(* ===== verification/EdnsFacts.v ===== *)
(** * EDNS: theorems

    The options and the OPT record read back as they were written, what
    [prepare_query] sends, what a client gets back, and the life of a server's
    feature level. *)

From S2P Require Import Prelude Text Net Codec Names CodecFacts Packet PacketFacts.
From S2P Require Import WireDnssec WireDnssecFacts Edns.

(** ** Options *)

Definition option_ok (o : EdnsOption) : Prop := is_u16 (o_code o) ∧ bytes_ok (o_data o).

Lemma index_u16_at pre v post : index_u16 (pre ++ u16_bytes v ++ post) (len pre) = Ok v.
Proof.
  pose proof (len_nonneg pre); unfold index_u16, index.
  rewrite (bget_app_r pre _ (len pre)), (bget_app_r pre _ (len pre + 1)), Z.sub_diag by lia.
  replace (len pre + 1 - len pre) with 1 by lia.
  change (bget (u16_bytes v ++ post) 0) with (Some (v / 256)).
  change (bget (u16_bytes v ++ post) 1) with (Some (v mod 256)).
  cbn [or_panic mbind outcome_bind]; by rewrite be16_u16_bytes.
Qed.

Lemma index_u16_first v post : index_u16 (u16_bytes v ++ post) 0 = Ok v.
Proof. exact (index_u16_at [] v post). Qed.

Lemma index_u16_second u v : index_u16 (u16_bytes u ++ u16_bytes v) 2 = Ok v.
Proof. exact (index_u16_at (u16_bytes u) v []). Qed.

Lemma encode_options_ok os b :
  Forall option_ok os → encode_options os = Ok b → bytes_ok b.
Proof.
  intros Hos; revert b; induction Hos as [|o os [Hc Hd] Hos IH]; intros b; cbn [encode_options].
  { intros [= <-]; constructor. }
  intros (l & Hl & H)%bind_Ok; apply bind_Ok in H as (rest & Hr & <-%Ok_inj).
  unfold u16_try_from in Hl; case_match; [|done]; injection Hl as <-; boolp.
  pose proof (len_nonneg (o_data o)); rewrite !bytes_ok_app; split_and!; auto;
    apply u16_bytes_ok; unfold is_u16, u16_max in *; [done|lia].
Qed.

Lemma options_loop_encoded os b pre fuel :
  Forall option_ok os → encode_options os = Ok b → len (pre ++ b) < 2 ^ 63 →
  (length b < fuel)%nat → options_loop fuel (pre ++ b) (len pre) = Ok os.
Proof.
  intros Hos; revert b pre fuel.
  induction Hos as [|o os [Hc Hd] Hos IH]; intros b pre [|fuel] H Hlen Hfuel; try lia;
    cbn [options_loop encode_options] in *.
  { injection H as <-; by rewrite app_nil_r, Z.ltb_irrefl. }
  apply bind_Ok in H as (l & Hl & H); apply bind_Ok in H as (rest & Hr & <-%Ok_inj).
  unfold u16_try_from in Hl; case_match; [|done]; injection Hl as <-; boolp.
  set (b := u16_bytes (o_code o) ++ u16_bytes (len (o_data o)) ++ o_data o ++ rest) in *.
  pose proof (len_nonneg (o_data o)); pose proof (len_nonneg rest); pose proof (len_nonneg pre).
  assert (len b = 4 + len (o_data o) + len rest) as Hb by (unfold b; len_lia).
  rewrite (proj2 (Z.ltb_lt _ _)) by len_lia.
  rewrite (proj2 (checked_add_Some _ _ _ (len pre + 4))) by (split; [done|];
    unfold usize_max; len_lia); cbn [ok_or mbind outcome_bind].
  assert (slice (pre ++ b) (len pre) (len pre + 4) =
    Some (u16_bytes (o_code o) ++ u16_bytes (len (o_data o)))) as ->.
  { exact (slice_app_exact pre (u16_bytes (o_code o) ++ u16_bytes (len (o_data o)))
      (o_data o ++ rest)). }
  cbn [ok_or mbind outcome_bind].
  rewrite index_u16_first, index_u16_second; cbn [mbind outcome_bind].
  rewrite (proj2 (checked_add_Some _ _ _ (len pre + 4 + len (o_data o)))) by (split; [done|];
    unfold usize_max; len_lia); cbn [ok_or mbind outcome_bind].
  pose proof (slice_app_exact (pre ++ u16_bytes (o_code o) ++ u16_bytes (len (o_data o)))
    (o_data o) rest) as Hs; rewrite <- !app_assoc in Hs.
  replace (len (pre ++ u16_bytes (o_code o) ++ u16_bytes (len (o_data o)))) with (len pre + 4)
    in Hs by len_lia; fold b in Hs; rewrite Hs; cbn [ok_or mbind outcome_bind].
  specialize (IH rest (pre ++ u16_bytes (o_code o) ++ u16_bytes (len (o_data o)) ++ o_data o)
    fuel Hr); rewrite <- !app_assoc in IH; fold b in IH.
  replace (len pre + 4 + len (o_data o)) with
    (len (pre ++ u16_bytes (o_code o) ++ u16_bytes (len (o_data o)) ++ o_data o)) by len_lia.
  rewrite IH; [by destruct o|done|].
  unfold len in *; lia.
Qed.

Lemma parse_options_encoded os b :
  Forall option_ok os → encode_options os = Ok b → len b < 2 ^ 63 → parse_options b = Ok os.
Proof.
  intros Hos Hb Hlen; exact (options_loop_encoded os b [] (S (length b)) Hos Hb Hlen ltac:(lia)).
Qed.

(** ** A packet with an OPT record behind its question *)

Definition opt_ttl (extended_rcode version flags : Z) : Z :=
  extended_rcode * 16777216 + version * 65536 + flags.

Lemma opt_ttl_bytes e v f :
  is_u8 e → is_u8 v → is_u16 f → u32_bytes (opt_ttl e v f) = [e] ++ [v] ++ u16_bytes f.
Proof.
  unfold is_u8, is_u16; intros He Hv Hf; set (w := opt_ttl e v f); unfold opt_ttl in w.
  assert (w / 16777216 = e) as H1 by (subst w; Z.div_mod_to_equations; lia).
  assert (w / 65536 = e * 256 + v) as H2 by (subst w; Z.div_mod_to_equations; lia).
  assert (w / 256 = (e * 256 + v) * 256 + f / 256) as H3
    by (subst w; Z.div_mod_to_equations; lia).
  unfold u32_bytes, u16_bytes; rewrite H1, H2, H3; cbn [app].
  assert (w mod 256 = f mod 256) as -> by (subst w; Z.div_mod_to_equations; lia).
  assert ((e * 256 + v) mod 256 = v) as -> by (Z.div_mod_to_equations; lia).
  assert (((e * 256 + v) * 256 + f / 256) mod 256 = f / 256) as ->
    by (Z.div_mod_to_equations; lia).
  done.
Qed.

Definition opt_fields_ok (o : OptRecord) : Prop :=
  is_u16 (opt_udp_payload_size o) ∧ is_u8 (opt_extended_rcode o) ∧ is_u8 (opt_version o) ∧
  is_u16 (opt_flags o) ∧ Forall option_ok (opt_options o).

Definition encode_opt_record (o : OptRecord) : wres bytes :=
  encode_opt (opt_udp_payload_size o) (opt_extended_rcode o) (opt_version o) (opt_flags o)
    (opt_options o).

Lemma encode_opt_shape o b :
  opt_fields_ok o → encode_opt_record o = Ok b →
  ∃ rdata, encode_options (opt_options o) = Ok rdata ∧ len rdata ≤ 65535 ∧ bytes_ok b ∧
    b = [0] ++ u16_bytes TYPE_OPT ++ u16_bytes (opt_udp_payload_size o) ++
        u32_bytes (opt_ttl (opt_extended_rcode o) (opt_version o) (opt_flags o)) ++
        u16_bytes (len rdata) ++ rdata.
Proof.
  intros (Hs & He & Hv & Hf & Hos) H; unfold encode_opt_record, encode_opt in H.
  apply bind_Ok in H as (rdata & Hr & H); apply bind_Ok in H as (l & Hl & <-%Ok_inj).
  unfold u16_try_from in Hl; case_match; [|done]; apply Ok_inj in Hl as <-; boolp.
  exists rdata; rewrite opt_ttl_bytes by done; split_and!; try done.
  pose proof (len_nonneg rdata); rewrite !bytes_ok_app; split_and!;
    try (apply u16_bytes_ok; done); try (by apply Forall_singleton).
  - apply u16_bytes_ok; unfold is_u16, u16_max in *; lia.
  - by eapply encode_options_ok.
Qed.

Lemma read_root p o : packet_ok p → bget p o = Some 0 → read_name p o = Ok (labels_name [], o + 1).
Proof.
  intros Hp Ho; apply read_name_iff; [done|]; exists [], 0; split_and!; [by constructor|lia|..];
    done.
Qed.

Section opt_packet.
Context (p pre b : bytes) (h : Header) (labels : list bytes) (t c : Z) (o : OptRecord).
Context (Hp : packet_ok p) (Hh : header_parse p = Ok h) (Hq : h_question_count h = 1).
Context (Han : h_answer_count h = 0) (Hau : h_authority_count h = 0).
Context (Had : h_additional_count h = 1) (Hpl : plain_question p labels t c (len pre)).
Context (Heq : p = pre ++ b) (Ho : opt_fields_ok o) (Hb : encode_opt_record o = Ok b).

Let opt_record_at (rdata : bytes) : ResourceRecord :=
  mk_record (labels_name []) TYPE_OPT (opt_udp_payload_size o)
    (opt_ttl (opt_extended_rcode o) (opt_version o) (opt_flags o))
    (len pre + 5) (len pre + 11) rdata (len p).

= = = = = = =

▸ **Exercise details**: Take the lines above from the one containing "[prepare_query] sends, what" to the one containing "Lemma index_u16_second u" and retype them exactly, both ends included, with nothing added.

▸ **Completed task**:
    [prepare_query] sends, what a client gets back, and the life of a server's
    feature level. *)

From S2P Require Import Prelude Text Net Codec Names CodecFacts Packet PacketFacts.
From S2P Require Import WireDnssec WireDnssecFacts Edns.

(** ** Options *)

Definition option_ok (o : EdnsOption) : Prop := is_u16 (o_code o) ∧ bytes_ok (o_data o).

Lemma index_u16_at pre v post : index_u16 (pre ++ u16_bytes v ++ post) (len pre) = Ok v.
Proof.
  pose proof (len_nonneg pre); unfold index_u16, index.
  rewrite (bget_app_r pre _ (len pre)), (bget_app_r pre _ (len pre + 1)), Z.sub_diag by lia.
  replace (len pre + 1 - len pre) with 1 by lia.
  change (bget (u16_bytes v ++ post) 0) with (Some (v / 256)).
  change (bget (u16_bytes v ++ post) 1) with (Some (v mod 256)).
  cbn [or_panic mbind outcome_bind]; by rewrite be16_u16_bytes.
Qed.

Lemma index_u16_first v post : index_u16 (u16_bytes v ++ post) 0 = Ok v.
Proof. exact (index_u16_at [] v post). Qed.

Lemma index_u16_second u v : index_u16 (u16_bytes u ++ u16_bytes v) 2 = Ok v.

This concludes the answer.